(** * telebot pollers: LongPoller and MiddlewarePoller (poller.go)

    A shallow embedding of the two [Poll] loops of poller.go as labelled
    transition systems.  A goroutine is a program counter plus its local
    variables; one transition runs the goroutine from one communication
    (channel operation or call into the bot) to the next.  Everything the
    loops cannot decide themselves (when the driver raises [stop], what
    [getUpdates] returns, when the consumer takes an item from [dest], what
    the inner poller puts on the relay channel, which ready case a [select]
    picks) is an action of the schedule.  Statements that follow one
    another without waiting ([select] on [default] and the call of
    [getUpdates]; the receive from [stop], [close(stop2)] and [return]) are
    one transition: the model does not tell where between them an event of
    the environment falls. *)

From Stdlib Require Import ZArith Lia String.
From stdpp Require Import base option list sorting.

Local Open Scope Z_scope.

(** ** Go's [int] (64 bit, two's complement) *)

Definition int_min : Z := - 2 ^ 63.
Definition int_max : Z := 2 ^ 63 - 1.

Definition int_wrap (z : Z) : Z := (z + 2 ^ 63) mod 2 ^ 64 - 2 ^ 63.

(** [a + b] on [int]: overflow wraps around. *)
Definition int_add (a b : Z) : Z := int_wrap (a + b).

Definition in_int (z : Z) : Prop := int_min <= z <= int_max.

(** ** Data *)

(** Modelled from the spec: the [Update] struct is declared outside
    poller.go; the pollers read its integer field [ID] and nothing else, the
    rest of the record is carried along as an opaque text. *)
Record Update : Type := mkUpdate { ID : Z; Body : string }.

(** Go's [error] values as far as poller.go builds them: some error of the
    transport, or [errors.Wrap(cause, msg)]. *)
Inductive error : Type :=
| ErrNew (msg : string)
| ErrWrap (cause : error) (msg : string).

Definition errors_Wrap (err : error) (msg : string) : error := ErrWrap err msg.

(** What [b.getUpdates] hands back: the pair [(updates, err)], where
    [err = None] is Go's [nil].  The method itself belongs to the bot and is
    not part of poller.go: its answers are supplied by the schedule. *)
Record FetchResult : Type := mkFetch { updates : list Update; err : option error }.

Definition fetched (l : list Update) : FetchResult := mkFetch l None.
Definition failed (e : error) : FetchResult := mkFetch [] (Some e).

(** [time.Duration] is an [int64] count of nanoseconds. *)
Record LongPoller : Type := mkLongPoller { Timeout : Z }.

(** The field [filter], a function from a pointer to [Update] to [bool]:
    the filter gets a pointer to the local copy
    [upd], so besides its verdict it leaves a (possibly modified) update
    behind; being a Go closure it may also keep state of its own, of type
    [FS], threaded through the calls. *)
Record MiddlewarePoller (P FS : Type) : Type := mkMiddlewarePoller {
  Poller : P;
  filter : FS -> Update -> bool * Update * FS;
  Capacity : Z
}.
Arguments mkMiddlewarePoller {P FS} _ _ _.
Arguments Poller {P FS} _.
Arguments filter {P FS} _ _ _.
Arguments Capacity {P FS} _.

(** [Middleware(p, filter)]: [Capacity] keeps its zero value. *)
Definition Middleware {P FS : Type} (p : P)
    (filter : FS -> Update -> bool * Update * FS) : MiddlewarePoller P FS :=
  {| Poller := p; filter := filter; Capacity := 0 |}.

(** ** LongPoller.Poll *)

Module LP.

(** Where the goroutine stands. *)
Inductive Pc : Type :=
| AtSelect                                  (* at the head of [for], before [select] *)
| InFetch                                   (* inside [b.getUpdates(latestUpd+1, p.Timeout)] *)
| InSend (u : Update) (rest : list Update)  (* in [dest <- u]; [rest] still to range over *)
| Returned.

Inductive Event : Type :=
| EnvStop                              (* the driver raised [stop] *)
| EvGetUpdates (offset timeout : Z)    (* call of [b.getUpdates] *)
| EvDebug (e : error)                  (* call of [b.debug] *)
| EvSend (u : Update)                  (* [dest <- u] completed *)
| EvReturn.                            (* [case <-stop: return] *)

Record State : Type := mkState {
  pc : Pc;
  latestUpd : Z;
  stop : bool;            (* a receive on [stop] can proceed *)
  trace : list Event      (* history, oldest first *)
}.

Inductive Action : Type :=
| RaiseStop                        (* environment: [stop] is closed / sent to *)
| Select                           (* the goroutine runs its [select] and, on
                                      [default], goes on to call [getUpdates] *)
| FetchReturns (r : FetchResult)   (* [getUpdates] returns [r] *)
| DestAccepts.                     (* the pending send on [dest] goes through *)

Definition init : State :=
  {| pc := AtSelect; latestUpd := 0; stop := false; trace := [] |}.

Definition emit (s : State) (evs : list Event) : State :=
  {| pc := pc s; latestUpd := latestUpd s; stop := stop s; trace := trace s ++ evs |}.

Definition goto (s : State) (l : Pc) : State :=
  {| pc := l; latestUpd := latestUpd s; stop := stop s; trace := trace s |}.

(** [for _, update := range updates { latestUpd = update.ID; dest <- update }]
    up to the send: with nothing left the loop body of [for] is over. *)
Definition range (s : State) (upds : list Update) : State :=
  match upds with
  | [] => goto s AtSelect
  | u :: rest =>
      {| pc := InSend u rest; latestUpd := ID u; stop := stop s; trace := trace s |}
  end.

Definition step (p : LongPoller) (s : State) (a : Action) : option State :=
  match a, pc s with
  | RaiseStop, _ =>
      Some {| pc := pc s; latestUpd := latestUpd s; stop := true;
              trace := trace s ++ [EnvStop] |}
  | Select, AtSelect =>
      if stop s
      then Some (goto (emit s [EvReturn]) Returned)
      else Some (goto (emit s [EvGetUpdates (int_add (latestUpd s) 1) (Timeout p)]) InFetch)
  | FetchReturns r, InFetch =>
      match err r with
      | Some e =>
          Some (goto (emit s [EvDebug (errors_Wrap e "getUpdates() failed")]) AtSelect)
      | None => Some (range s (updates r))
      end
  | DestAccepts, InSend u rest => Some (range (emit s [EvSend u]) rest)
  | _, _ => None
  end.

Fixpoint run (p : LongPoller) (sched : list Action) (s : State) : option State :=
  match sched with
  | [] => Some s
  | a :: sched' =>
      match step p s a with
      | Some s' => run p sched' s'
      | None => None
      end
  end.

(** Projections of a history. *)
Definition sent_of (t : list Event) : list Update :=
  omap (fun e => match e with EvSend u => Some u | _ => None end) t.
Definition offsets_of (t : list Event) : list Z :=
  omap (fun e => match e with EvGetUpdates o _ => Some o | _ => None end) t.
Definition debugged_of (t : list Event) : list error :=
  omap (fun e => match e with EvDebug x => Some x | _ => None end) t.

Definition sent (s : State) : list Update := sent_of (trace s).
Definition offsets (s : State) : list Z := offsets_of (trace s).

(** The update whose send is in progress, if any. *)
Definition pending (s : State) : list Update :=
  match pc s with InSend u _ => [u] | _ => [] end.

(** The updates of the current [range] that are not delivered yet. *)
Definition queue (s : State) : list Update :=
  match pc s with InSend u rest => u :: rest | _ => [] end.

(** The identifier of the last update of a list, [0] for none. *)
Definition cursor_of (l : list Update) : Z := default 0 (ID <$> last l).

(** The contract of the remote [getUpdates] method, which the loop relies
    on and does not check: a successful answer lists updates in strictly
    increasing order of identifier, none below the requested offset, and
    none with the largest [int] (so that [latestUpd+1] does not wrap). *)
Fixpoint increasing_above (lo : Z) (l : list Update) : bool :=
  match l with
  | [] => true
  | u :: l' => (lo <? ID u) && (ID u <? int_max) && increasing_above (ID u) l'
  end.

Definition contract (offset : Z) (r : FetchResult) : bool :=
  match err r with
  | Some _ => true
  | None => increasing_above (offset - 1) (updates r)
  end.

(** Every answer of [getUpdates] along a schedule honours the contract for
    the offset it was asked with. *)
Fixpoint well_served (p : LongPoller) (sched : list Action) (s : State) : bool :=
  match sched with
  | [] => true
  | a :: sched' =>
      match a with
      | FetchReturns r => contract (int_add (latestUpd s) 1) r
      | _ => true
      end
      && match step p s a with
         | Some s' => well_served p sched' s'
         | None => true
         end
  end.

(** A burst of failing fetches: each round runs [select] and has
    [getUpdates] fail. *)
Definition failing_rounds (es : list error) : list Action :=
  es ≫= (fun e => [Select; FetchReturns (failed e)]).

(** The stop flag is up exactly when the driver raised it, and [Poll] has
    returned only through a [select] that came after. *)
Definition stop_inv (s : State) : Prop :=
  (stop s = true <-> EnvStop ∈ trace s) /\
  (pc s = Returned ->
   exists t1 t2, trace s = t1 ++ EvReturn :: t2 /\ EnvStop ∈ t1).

● ● ●

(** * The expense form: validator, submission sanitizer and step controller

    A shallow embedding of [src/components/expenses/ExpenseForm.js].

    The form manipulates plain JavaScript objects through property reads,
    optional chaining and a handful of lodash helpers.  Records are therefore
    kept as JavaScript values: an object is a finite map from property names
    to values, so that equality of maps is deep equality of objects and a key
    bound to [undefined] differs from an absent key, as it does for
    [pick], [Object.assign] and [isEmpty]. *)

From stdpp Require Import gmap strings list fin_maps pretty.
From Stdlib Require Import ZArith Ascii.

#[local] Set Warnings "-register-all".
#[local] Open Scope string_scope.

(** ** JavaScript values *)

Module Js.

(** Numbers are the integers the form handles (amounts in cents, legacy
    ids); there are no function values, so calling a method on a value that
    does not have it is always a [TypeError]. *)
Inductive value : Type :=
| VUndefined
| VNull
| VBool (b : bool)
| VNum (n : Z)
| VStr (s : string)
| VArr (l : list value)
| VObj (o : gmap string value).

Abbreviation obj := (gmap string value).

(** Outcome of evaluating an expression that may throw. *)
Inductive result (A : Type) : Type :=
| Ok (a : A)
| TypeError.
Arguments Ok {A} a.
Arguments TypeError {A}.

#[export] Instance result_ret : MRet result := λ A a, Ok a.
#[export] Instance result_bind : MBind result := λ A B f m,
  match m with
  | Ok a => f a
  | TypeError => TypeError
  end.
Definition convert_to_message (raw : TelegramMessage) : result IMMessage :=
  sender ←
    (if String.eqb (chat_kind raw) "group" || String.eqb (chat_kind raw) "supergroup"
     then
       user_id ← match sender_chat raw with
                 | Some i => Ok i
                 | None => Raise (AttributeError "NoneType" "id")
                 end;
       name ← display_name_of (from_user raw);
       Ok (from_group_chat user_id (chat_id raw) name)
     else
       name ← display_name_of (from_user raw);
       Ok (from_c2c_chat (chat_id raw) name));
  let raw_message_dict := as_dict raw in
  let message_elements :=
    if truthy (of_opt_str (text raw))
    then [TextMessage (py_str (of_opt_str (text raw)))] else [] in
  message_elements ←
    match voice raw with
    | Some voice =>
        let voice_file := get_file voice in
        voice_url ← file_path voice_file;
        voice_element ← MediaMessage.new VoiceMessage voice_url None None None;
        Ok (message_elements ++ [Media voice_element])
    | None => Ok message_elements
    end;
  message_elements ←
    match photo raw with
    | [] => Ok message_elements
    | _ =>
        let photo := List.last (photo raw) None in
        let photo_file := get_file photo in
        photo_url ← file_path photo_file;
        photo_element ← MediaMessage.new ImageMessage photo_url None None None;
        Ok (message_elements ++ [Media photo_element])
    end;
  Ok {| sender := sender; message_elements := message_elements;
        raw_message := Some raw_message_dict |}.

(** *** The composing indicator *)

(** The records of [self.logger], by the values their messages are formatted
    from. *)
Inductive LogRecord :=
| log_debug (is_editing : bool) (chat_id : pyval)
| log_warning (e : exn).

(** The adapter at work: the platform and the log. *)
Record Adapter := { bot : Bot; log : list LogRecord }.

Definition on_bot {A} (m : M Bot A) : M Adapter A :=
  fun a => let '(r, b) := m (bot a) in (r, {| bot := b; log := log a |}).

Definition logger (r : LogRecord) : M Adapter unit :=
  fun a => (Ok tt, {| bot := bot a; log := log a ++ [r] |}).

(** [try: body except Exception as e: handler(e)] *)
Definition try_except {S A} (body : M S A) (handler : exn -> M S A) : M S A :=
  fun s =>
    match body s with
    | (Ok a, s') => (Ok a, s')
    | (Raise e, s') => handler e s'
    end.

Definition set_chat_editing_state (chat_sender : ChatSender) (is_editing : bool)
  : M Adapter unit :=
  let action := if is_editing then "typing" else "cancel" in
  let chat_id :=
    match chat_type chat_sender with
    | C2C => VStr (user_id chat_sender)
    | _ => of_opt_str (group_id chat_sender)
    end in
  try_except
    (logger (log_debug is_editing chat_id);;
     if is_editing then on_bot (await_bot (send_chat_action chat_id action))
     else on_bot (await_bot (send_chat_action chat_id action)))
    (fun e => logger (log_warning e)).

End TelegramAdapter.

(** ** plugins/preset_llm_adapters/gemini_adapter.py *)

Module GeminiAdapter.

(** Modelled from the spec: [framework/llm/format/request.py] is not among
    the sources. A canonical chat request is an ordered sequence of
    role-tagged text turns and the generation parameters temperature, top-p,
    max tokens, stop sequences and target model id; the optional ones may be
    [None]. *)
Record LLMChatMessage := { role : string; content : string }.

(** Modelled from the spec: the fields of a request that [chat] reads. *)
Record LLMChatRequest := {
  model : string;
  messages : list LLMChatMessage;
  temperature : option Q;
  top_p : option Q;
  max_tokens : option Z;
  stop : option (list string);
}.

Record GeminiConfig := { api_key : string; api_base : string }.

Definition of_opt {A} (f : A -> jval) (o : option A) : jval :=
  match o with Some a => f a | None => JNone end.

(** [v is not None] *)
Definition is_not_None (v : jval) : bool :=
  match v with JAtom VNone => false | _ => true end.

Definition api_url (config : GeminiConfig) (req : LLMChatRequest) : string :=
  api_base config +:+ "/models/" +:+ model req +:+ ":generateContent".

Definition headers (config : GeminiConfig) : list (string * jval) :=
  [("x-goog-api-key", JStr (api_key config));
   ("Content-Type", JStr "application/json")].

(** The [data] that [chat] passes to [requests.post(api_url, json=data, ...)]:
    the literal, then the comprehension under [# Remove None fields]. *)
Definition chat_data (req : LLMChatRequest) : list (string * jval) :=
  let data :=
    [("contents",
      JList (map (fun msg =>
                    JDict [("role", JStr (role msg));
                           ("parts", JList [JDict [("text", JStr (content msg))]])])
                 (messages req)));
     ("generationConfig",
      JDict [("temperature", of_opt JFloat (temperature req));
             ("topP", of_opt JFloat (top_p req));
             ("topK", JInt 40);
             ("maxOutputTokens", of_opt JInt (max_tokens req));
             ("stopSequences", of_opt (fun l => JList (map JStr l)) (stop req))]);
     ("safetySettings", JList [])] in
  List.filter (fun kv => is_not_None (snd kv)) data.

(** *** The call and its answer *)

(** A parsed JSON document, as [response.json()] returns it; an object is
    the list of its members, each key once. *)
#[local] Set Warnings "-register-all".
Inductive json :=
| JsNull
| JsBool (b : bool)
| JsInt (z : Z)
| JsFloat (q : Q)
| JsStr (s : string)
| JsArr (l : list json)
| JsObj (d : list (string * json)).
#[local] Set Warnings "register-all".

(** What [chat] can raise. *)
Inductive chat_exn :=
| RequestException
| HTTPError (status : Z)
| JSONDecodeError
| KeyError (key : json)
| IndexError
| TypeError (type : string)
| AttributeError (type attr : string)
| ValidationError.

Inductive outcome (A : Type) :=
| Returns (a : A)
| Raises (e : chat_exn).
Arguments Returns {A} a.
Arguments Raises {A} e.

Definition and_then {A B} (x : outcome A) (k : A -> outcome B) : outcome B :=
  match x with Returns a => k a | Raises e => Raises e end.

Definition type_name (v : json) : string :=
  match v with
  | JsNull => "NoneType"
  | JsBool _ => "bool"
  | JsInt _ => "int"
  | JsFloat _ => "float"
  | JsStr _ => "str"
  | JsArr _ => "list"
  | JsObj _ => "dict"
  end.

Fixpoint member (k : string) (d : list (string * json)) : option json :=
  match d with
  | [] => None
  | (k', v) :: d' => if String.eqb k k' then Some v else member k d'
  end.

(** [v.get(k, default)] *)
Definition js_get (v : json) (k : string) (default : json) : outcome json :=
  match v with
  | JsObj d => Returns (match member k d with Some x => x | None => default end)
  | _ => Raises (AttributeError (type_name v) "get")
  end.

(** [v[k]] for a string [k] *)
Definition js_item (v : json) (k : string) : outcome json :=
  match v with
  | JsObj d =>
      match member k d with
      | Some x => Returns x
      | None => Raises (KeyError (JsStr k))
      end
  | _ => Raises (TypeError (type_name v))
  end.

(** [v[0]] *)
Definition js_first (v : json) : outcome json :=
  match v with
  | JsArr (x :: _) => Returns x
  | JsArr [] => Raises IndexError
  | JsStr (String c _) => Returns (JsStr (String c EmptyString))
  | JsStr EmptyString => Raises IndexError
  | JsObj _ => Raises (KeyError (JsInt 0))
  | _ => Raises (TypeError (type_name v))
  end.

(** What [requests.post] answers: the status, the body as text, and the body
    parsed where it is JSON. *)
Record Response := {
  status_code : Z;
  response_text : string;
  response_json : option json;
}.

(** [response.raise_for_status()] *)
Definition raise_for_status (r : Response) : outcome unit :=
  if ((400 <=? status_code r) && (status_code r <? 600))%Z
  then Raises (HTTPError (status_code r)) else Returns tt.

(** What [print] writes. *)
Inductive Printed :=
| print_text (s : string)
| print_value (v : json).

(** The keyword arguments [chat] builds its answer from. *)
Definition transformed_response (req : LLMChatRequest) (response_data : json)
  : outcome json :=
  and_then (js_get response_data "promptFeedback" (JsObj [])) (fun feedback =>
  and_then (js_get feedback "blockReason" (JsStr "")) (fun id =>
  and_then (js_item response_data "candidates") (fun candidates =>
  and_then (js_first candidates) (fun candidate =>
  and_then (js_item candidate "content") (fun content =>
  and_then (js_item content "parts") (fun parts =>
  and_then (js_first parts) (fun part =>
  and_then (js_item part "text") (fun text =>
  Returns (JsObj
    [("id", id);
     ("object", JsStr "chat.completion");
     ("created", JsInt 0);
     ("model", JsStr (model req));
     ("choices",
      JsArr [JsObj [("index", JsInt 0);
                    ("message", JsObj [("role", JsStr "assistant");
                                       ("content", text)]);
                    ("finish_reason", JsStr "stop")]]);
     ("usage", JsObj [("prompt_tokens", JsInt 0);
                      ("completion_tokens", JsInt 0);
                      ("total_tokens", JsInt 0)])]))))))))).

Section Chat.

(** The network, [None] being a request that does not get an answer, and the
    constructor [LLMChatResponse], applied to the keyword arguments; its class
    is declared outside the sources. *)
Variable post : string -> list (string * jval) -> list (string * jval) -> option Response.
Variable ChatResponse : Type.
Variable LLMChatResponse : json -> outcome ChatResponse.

● ● ●

What the task requires: In the entries above, the lines between the one holding "pc := AtSelect;" and the one holding "RaiseStop, _ =>", inclusive, are to be printed exactly as written, and those alone.

Finished task:
  {| pc := AtSelect; latestUpd := 0; stop := false; trace := [] |}.

Definition emit (s : State) (evs : list Event) : State :=
  {| pc := pc s; latestUpd := latestUpd s; stop := stop s; trace := trace s ++ evs |}.

Definition goto (s : State) (l : Pc) : State :=
  {| pc := l; latestUpd := latestUpd s; stop := stop s; trace := trace s |}.

(** [for _, update := range updates { latestUpd = update.ID; dest <- update }]
    up to the send: with nothing left the loop body of [for] is over. *)
Definition range (s : State) (upds : list Update) : State :=
  match upds with
  | [] => goto s AtSelect
  | u :: rest =>
      {| pc := InSend u rest; latestUpd := ID u; stop := stop s; trace := trace s |}
  end.

Definition step (p : LongPoller) (s : State) (a : Action) : option State :=
  match a, pc s with
  | RaiseStop, _ =>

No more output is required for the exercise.